WHAT IS NEEDED: Select from the records below every line that has the word "buffer" in it.
──────── MATERIAL FOR THIS EXERCISE ────────
(* ===== verification/Crc32c.v ===== *)
(** * crc32c.cpp, crc32c.h: the CRC-32C checksum

    [extend] consumes its buffer in four loops (bytes up to a 4-byte aligned
    address, 16 bytes at a time, 4 bytes at a time, the last bytes) with four
    256-entry tables.  Addresses are absolute: [addr] is where the buffer
    starts, so that the alignment loop is the one of the code.  The reference is
    the bit-at-a-time division by the (reflected) Castagnoli polynomial. *)

From S2P Require Import Prelude.

Definition table0_ : list Z := [
  0x00000000; 0xf26b8303; 0xe13b70f7; 0x1350f3f4; 0xc79a971f; 0x35f1141c; 0x26a1e7e8; 0xd4ca64eb;
  0x8ad958cf; 0x78b2dbcc; 0x6be22838; 0x9989ab3b; 0x4d43cfd0; 0xbf284cd3; 0xac78bf27; 0x5e133c24;
  0x105ec76f; 0xe235446c; 0xf165b798; 0x030e349b; 0xd7c45070; 0x25afd373; 0x36ff2087; 0xc494a384;
  0x9a879fa0; 0x68ec1ca3; 0x7bbcef57; 0x89d76c54; 0x5d1d08bf; 0xaf768bbc; 0xbc267848; 0x4e4dfb4b;
  0x20bd8ede; 0xd2d60ddd; 0xc186fe29; 0x33ed7d2a; 0xe72719c1; 0x154c9ac2; 0x061c6936; 0xf477ea35;
  0xaa64d611; 0x580f5512; 0x4b5fa6e6; 0xb93425e5; 0x6dfe410e; 0x9f95c20d; 0x8cc531f9; 0x7eaeb2fa;
  0x30e349b1; 0xc288cab2; 0xd1d83946; 0x23b3ba45; 0xf779deae; 0x05125dad; 0x1642ae59; 0xe4292d5a;
  0xba3a117e; 0x4851927d; 0x5b016189; 0xa96ae28a; 0x7da08661; 0x8fcb0562; 0x9c9bf696; 0x6ef07595;
  0x417b1dbc; 0xb3109ebf; 0xa0406d4b; 0x522bee48; 0x86e18aa3; 0x748a09a0; 0x67dafa54; 0x95b17957;
  0xcba24573; 0x39c9c670; 0x2a993584; 0xd8f2b687; 0x0c38d26c; 0xfe53516f; 0xed03a29b; 0x1f682198;
  0x5125dad3; 0xa34e59d0; 0xb01eaa24; 0x42752927; 0x96bf4dcc; 0x64d4cecf; 0x77843d3b; 0x85efbe38;
  0xdbfc821c; 0x2997011f; 0x3ac7f2eb; 0xc8ac71e8; 0x1c661503; 0xee0d9600; 0xfd5d65f4; 0x0f36e6f7;
  0x61c69362; 0x93ad1061; 0x80fde395; 0x72966096; 0xa65c047d; 0x5437877e; 0x4767748a; 0xb50cf789;
  0xeb1fcbad; 0x197448ae; 0x0a24bb5a; 0xf84f3859; 0x2c855cb2; 0xdeeedfb1; 0xcdbe2c45; 0x3fd5af46;
  0x7198540d; 0x83f3d70e; 0x90a324fa; 0x62c8a7f9; 0xb602c312; 0x44694011; 0x5739b3e5; 0xa55230e6;
  0xfb410cc2; 0x092a8fc1; 0x1a7a7c35; 0xe811ff36; 0x3cdb9bdd; 0xceb018de; 0xdde0eb2a; 0x2f8b6829;
  0x82f63b78; 0x709db87b; 0x63cd4b8f; 0x91a6c88c; 0x456cac67; 0xb7072f64; 0xa457dc90; 0x563c5f93;
  0x082f63b7; 0xfa44e0b4; 0xe9141340; 0x1b7f9043; 0xcfb5f4a8; 0x3dde77ab; 0x2e8e845f; 0xdce5075c;
  0x92a8fc17; 0x60c37f14; 0x73938ce0; 0x81f80fe3; 0x55326b08; 0xa759e80b; 0xb4091bff; 0x466298fc;
  0x1871a4d8; 0xea1a27db; 0xf94ad42f; 0x0b21572c; 0xdfeb33c7; 0x2d80b0c4; 0x3ed04330; 0xccbbc033;
  0xa24bb5a6; 0x502036a5; 0x4370c551; 0xb11b4652; 0x65d122b9; 0x97baa1ba; 0x84ea524e; 0x7681d14d;
  0x2892ed69; 0xdaf96e6a; 0xc9a99d9e; 0x3bc21e9d; 0xef087a76; 0x1d63f975; 0x0e330a81; 0xfc588982;
  0xb21572c9; 0x407ef1ca; 0x532e023e; 0xa145813d; 0x758fe5d6; 0x87e466d5; 0x94b49521; 0x66df1622;
  0x38cc2a06; 0xcaa7a905; 0xd9f75af1; 0x2b9cd9f2; 0xff56bd19; 0x0d3d3e1a; 0x1e6dcdee; 0xec064eed;
  0xc38d26c4; 0x31e6a5c7; 0x22b65633; 0xd0ddd530; 0x0417b1db; 0xf67c32d8; 0xe52cc12c; 0x1747422f;
  0x49547e0b; 0xbb3ffd08; 0xa86f0efc; 0x5a048dff; 0x8ecee914; 0x7ca56a17; 0x6ff599e3; 0x9d9e1ae0;
  0xd3d3e1ab; 0x21b862a8; 0x32e8915c; 0xc083125f; 0x144976b4; 0xe622f5b7; 0xf5720643; 0x07198540;
  0x590ab964; 0xab613a67; 0xb831c993; 0x4a5a4a90; 0x9e902e7b; 0x6cfbad78; 0x7fab5e8c; 0x8dc0dd8f;
  0xe330a81a; 0x115b2b19; 0x020bd8ed; 0xf0605bee; 0x24aa3f05; 0xd6c1bc06; 0xc5914ff2; 0x37faccf1;
  0x69e9f0d5; 0x9b8273d6; 0x88d28022; 0x7ab90321; 0xae7367ca; 0x5c18e4c9; 0x4f48173d; 0xbd23943e;
  0xf36e6f75; 0x0105ec76; 0x12551f82; 0xe03e9c81; 0x34f4f86a; 0xc69f7b69; 0xd5cf889d; 0x27a40b9e;
  0x79b737ba; 0x8bdcb4b9; 0x988c474d; 0x6ae7c44e; 0xbe2da0a5; 0x4c4623a6; 0x5f16d052; 0xad7d5351
].

Definition table1_ : list Z := [
  0x00000000; 0x13a29877; 0x274530ee; 0x34e7a899; 0x4e8a61dc; 0x5d28f9ab; 0x69cf5132; 0x7a6dc945;
  0x9d14c3b8; 0x8eb65bcf; 0xba51f356; 0xa9f36b21; 0xd39ea264; 0xc03c3a13; 0xf4db928a; 0xe7790afd;
  0x3fc5f181; 0x2c6769f6; 0x1880c16f; 0x0b225918; 0x714f905d; 0x62ed082a; 0x560aa0b3; 0x45a838c4;
  0xa2d13239; 0xb173aa4e; 0x859402d7; 0x96369aa0; 0xec5b53e5; 0xfff9cb92; 0xcb1e630b; 0xd8bcfb7c;
  0x7f8be302; 0x6c297b75; 0x58ced3ec; 0x4b6c4b9b; 0x310182de; 0x22a31aa9; 0x1644b230; 0x05e62a47;
  0xe29f20ba; 0xf13db8cd; 0xc5da1054; 0xd6788823; 0xac154166; 0xbfb7d911; 0x8b507188; 0x98f2e9ff;
  0x404e1283; 0x53ec8af4; 0x670b226d; 0x74a9ba1a; 0x0ec4735f; 0x1d66eb28; 0x298143b1; 0x3a23dbc6;
  0xdd5ad13b; 0xcef8494c; 0xfa1fe1d5; 0xe9bd79a2; 0x93d0b0e7; 0x80722890; 0xb4958009; 0xa737187e;
  0xff17c604; 0xecb55e73; 0xd852f6ea; 0xcbf06e9d; 0xb19da7d8; 0xa23f3faf; 0x96d89736; 0x857a0f41;
  0x620305bc; 0x71a19dcb; 0x45463552; 0x56e4ad25; 0x2c896460; 0x3f2bfc17; 0x0bcc548e; 0x186eccf9;
  0xc0d23785; 0xd370aff2; 0xe797076b; 0xf4359f1c; 0x8e585659; 0x9dface2e; 0xa91d66b7; 0xbabffec0;
  0x5dc6f43d; 0x4e646c4a; 0x7a83c4d3; 0x69215ca4; 0x134c95e1; 0x00ee0d96; 0x3409a50f; 0x27ab3d78;
  0x809c2506; 0x933ebd71; 0xa7d915e8; 0xb47b8d9f; 0xce1644da; 0xddb4dcad; 0xe9537434; 0xfaf1ec43;
  0x1d88e6be; 0x0e2a7ec9; 0x3acdd650; 0x296f4e27; 0x53028762; 0x40a01f15; 0x7447b78c; 0x67e52ffb;
  0xbf59d487; 0xacfb4cf0; 0x981ce469; 0x8bbe7c1e; 0xf1d3b55b; 0xe2712d2c; 0xd69685b5; 0xc5341dc2;
  0x224d173f; 0x31ef8f48; 0x050827d1; 0x16aabfa6; 0x6cc776e3; 0x7f65ee94; 0x4b82460d; 0x5820de7a;
  0xfbc3faf9; 0xe861628e; 0xdc86ca17; 0xcf245260; 0xb5499b25; 0xa6eb0352; 0x920cabcb; 0x81ae33bc;
  0x66d73941; 0x7575a136; 0x419209af; 0x523091d8; 0x285d589d; 0x3bffc0ea; 0x0f186873; 0x1cbaf004;
  0xc4060b78; 0xd7a4930f; 0xe3433b96; 0xf0e1a3e1; 0x8a8c6aa4; 0x992ef2d3; 0xadc95a4a; 0xbe6bc23d;
  0x5912c8c0; 0x4ab050b7; 0x7e57f82e; 0x6df56059; 0x1798a91c; 0x043a316b; 0x30dd99f2; 0x237f0185;
  0x844819fb; 0x97ea818c; 0xa30d2915; 0xb0afb162; 0xcac27827; 0xd960e050; 0xed8748c9; 0xfe25d0be;
  0x195cda43; 0x0afe4234; 0x3e19eaad; 0x2dbb72da; 0x57d6bb9f; 0x447423e8; 0x70938b71; 0x63311306;
  0xbb8de87a; 0xa82f700d; 0x9cc8d894; 0x8f6a40e3; 0xf50789a6; 0xe6a511d1; 0xd242b948; 0xc1e0213f;
  0x26992bc2; 0x353bb3b5; 0x01dc1b2c; 0x127e835b; 0x68134a1e; 0x7bb1d269; 0x4f567af0; 0x5cf4e287;
  0x04d43cfd; 0x1776a48a; 0x23910c13; 0x30339464; 0x4a5e5d21; 0x59fcc556; 0x6d1b6dcf; 0x7eb9f5b8;
  0x99c0ff45; 0x8a626732; 0xbe85cfab; 0xad2757dc; 0xd74a9e99; 0xc4e806ee; 0xf00fae77; 0xe3ad3600;
  0x3b11cd7c; 0x28b3550b; 0x1c54fd92; 0x0ff665e5; 0x759baca0; 0x663934d7; 0x52de9c4e; 0x417c0439;
  0xa6050ec4; 0xb5a796b3; 0x81403e2a; 0x92e2a65d; 0xe88f6f18; 0xfb2df76f; 0xcfca5ff6; 0xdc68c781;
  0x7b5fdfff; 0x68fd4788; 0x5c1aef11; 0x4fb87766; 0x35d5be23; 0x26772654; 0x12908ecd; 0x013216ba;
  0xe64b1c47; 0xf5e98430; 0xc10e2ca9; 0xd2acb4de; 0xa8c17d9b; 0xbb63e5ec; 0x8f844d75; 0x9c26d502;
  0x449a2e7e; 0x5738b609; 0x63df1e90; 0x707d86e7; 0x0a104fa2; 0x19b2d7d5; 0x2d557f4c; 0x3ef7e73b;
  0xd98eedc6; 0xca2c75b1; 0xfecbdd28; 0xed69455f; 0x97048c1a; 0x84a6146d; 0xb041bcf4; 0xa3e32483
].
────────
SOLUTION TO THIS EXERCISE:
    [extend] consumes its buffer in four loops (bytes up to a 4-byte aligned
    256-entry tables.  Addresses are absolute: [addr] is where the buffer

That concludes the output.